▶ _Material shown_:
(** X10.  [__init__] hands the base class two descriptor lists of
    [1 + 2 * ep_pair_count] entries: the same interface descriptor, then one
    bulk endpoint descriptor per address of [ep_list], in its order.  The
    full-speed and the high-speed list differ in [wMaxPacketSize] alone, 64
    against 512.  The object starts with [__ep_count] the number of
    addresses and the echo payload [b'NOT SET'].

    The one-byte fields hold their values modulo 256.  [bNumEndpoints] is
    the number of addresses up to 127 pairs, and 0 for 128 pairs, where
    [__ep_count] is 256.  With the direction bits of USB ([USB_DIR_IN] 0x80,
    [USB_DIR_OUT] 0), [bEndpointAddress] is the address of [ep_list] up to
    255 pairs; the IN address of the pair numbered 256 is 384 and its
    descriptors hold 128. *)
Theorem X10_descriptor_lists {E} c ep_pair_count (e : E) :
  let eps := FunctionFSTestDevice.ep_list c ep_pair_count in
  let interface n :=
    Interface (InterfaceDescriptor 0 0 n (USB_CLASS_VENDOR_SPEC c mod 256) 0 0 1) in
  let endpoint size a :=
    Endpoint (EndpointDescriptor a (USB_ENDPOINT_XFER_BULK c mod 256) size 0) in
  let bNumEndpoints := (2 * Z.max ep_pair_count 0) mod 256 in
  let fs_list := interface bNumEndpoints :: map (fun a => endpoint 64 (a mod 256)) eps in
  let hs_list := interface bNumEndpoints :: map (fun a => endpoint 512 (a mod 256)) eps in
  FunctionFSTestDevice.__init__ c ep_pair_count e
  = (fs_list, hs_list,
     FunctionFSTestDevice.Device (2 * Z.max ep_pair_count 0)
       (list_byte_of_string "NOT SET") [] e)
  /\ length fs_list = (1 + 2 * Z.to_nat ep_pair_count)%nat
  /\ length hs_list = (1 + 2 * Z.to_nat ep_pair_count)%nat
  /\ (ep_pair_count <= 127 -> bNumEndpoints = 2 * Z.max ep_pair_count 0)
  /\ (ep_pair_count = 128 ->
      bNumEndpoints = 0
      /\ FunctionFSTestDevice.__ep_count
           (FunctionFSTestDevice.__init__ c ep_pair_count e).2 = 256)
  /\ (USB_DIR_IN c = 128 -> USB_DIR_OUT c = 0 -> ep_pair_count <= 255 ->
      fs_list = interface bNumEndpoints :: map (endpoint 64) eps
      /\ hs_list = interface bNumEndpoints :: map (endpoint 512) eps)
  /\ (USB_DIR_IN c = 128 -> USB_DIR_OUT c = 0 -> 256 <= ep_pair_count ->
      eps !! 510%nat = Some 384
      /\ fs_list !! 511%nat = Some (endpoint 64 128)
      /\ hs_list !! 511%nat = Some (endpoint 512 128)).
Proof.
  cbv zeta.
  assert (Hlen : Z.of_nat (length (FunctionFSTestDevice.ep_list c ep_pair_count))
                 = 2 * Z.max ep_pair_count 0).
  { rewrite ep_list_length. lia. }
  assert (Hinit : FunctionFSTestDevice.__init__ c ep_pair_count e
    = (Interface (InterfaceDescriptor 0 0 ((2 * Z.max ep_pair_count 0) mod 256)
                    (USB_CLASS_VENDOR_SPEC c mod 256) 0 0 1)
       :: map (fun a => Endpoint (EndpointDescriptor (a mod 256)
                                    (USB_ENDPOINT_XFER_BULK c mod 256) 64 0))
            (FunctionFSTestDevice.ep_list c ep_pair_count),
       Interface (InterfaceDescriptor 0 0 ((2 * Z.max ep_pair_count 0) mod 256)
                    (USB_CLASS_VENDOR_SPEC c mod 256) 0 0 1)
       :: map (fun a => Endpoint (EndpointDescriptor (a mod 256)
                                    (USB_ENDPOINT_XFER_BULK c mod 256) 512 0))
            (FunctionFSTestDevice.ep_list c ep_pair_count),
       FunctionFSTestDevice.Device (2 * Z.max ep_pair_count 0)
         (list_byte_of_string "NOT SET") [] e)).
  { unfold FunctionFSTestDevice.__init__, FunctionFSTestDevice.INTERFACE_DESCRIPTOR.
    rewrite fold_append_endpoint, Hlen. reflexivity. }
  split; [exact Hinit|].
  split; [simpl; rewrite length_map, ep_list_length; reflexivity|].
  split; [simpl; rewrite length_map, ep_list_length; reflexivity|].
  split; [intros Hn; apply Z.mod_small; lia|].
  split.
  { intros ->. split; [reflexivity|]. rewrite Hinit. reflexivity. }
  split.
  - intros Hin Hout Hn.
    assert (Hmap : forall size,
      map (fun a => Endpoint (EndpointDescriptor (a mod 256)
                                (USB_ENDPOINT_XFER_BULK c mod 256) size 0))
        (FunctionFSTestDevice.ep_list c ep_pair_count)
      = map (fun a => Endpoint (EndpointDescriptor a
                                  (USB_ENDPOINT_XFER_BULK c mod 256) size 0))
          (FunctionFSTestDevice.ep_list c ep_pair_count)).
    { intros size. apply map_ext_in. intros a Ha. apply list_elem_of_In in Ha.
      rewrite Z.mod_small; [reflexivity|].
      exact (ep_list_byte c ep_pair_count a Hin Hout Hn Ha). }
    rewrite !Hmap. split; reflexivity.
  - intros Hin Hout Hn.
    assert (H510 : FunctionFSTestDevice.ep_list c ep_pair_count !! 510%nat = Some 384).
    { unfold FunctionFSTestDevice.ep_list, range.
      replace (ep_pair_count + 1 - 1) with ep_pair_count by lia.
      rewrite Hin, Hout.
      exact (proj1 (concat_pairs_lookup (fun x => Z.lor x 128) (fun x => Z.lor x 0)
                      (seqZ 1 ep_pair_count) 255%nat 256
                      ltac:(apply lookup_seqZ_lt; lia))). }
    split; [exact H510|].
    change 511%nat with (S 510). cbn [lookup list_lookup].
    split.
    + exact (map_lookup_Some
               (fun a => Endpoint (EndpointDescriptor (a mod 256)
                                     (USB_ENDPOINT_XFER_BULK c mod 256) 64 0))
               _ _ _ H510).
    + exact (map_lookup_Some
               (fun a => Endpoint (EndpointDescriptor (a mod 256)
                                     (USB_ENDPOINT_XFER_BULK c mod 256) 512 0))
               _ _ _ H510).
Qed.

Lemma X10_descriptor_lists_witness :
  (15 <= 127 /\ (2 * Z.max 15 0) mod 256 = 2 * Z.max 15 0)
  /\ (128 = 128 /\ (2 * Z.max 128 0) mod 256 = 0
      /\ FunctionFSTestDevice.__ep_count
           (FunctionFSTestDevice.__init__ usb_ch9 128 tt).2 = 256)
  /\ (USB_DIR_IN usb_ch9 = 128 /\ USB_DIR_OUT usb_ch9 = 0 /\ 15 <= 255
      /\ hd_error (FunctionFSTestDevice.__init__ usb_ch9 15 tt).1.1
         = Some (Interface (InterfaceDescriptor 0 0 30 255 0 0 1)))
  /\ (256 <= 256
      /\ FunctionFSTestDevice.ep_list usb_ch9 256 !! 510%nat = Some 384
      /\ (FunctionFSTestDevice.__init__ usb_ch9 256 tt).1.1 !! 511%nat
         = Some (Endpoint (EndpointDescriptor 128 2 64 0))).
Proof.
  pose proof (X10_descriptor_lists usb_ch9 15 tt) as (H15 & _ & _ & Hnum & _ & Hbyte & _).
  pose proof (X10_descriptor_lists usb_ch9 128 tt) as (_ & _ & _ & _ & H128 & _).
  pose proof (X10_descriptor_lists usb_ch9 256 tt) as (H256 & _ & _ & _ & _ & _ & Hwrap).
  split; [split; [lia|apply Hnum; lia]|].
  split; [split; [reflexivity|apply H128; reflexivity]|].
  split.
  - split; [reflexivity|]. split; [reflexivity|]. split; [lia|].
    destruct (Hbyte eq_refl eq_refl ltac:(lia)) as [Hfs _].
    rewrite H15, Hfs. reflexivity.
  - split; [lia|].
    destruct (Hwrap eq_refl eq_refl ltac:(lia)) as (H510 & Hfs & _).
    split; [exact H510|]. rewrite H256. exact Hfs.
Defined.

(** ** Distinct endpoint addresses *)

Lemma lor_128 x : 0 <= x < 128 -> Z.lor x 128 = x + 128.
Proof.
  intros Hx.
  assert (Hall : forallb (fun x => Z.lor x 128 =? x + 128) (seqZ 0 128) = true)
    by (vm_compute; reflexivity).
  rewrite forallb_forall in Hall.
  apply Z.eqb_eq, Hall, list_elem_of_In, elem_of_seqZ. lia.
Qed.

Lemma ep_list_standard c n :
  USB_DIR_IN c = 128 -> USB_DIR_OUT c = 0 -> n <= 127 ->
  FunctionFSTestDevice.ep_list c n
  = concat (map (fun x => [x + 128; x]) (seqZ 1 n)).
Proof.
  intros Hin Hout Hn. unfold FunctionFSTestDevice.ep_list, range.
  replace (n + 1 - 1) with n by lia. rewrite Hin, Hout. f_equal.
  apply map_ext_in. intros x Hx. apply list_elem_of_In, elem_of_seqZ in Hx.
  rewrite Z.lor_0_r, lor_128 by lia. reflexivity.
Qed.

Lemma elem_of_pairs a n :
  a ∈ concat (map (fun x => [x + 128; x]) (seqZ 1 n))
  <-> exists x, 1 <= x <= n /\ (a = x + 128 \/ a = x).
Proof.
  rewrite list_elem_of_In, in_concat. split.
  - intros (l & Hl & Ha). apply in_map_iff in Hl as (x & <- & Hx).
    apply list_elem_of_In, elem_of_seqZ in Hx. exists x. split; [lia|].
    destruct Ha as [<-|[<-|[]]]; auto.
  - intros (x & Hx & Ha). exists [x + 128; x]. split.
    + apply in_map_iff. exists x. split; [reflexivity|].
      apply list_elem_of_In, elem_of_seqZ. lia.
    + destruct Ha as [->| ->]; simpl; auto.
Qed.

Lemma NoDup_pairs (k : nat) :
  (k <= 127)%nat -> NoDup (concat (map (fun x => [x + 128; x]) (seqZ 1 (Z.of_nat k)))).
Proof.
  induction k as [|k IH]; intros Hk; [constructor|].
  rewrite seqZ_S, map_app, concat_app. cbn [map concat app].
  apply NoDup_app. split; [apply IH; lia|]. split.
  - intros a Ha Hin. apply elem_of_pairs in Ha as (x & Hx & Ha).
    apply list_elem_of_In in Hin. simpl in Hin. lia.
  - apply NoDup_cons. split; [|apply NoDup_singleton].
    intros Hin. apply list_elem_of_In in Hin. simpl in Hin. lia.
Qed.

▶ _What you need to do_: Output exactly the lines from the one containing "rewrite seqZ_S, map_app, concat_app." through the last line of the entries, both ends included.

▶ _Task output_:
  rewrite seqZ_S, map_app, concat_app. cbn [map concat app].
  apply NoDup_app. split; [apply IH; lia|]. split.
  - intros a Ha Hin. apply elem_of_pairs in Ha as (x & Hx & Ha).
    apply list_elem_of_In in Hin. simpl in Hin. lia.
  - apply NoDup_cons. split; [|apply NoDup_singleton].
    intros Hin. apply list_elem_of_In in Hin. simpl in Hin. lia.
Qed.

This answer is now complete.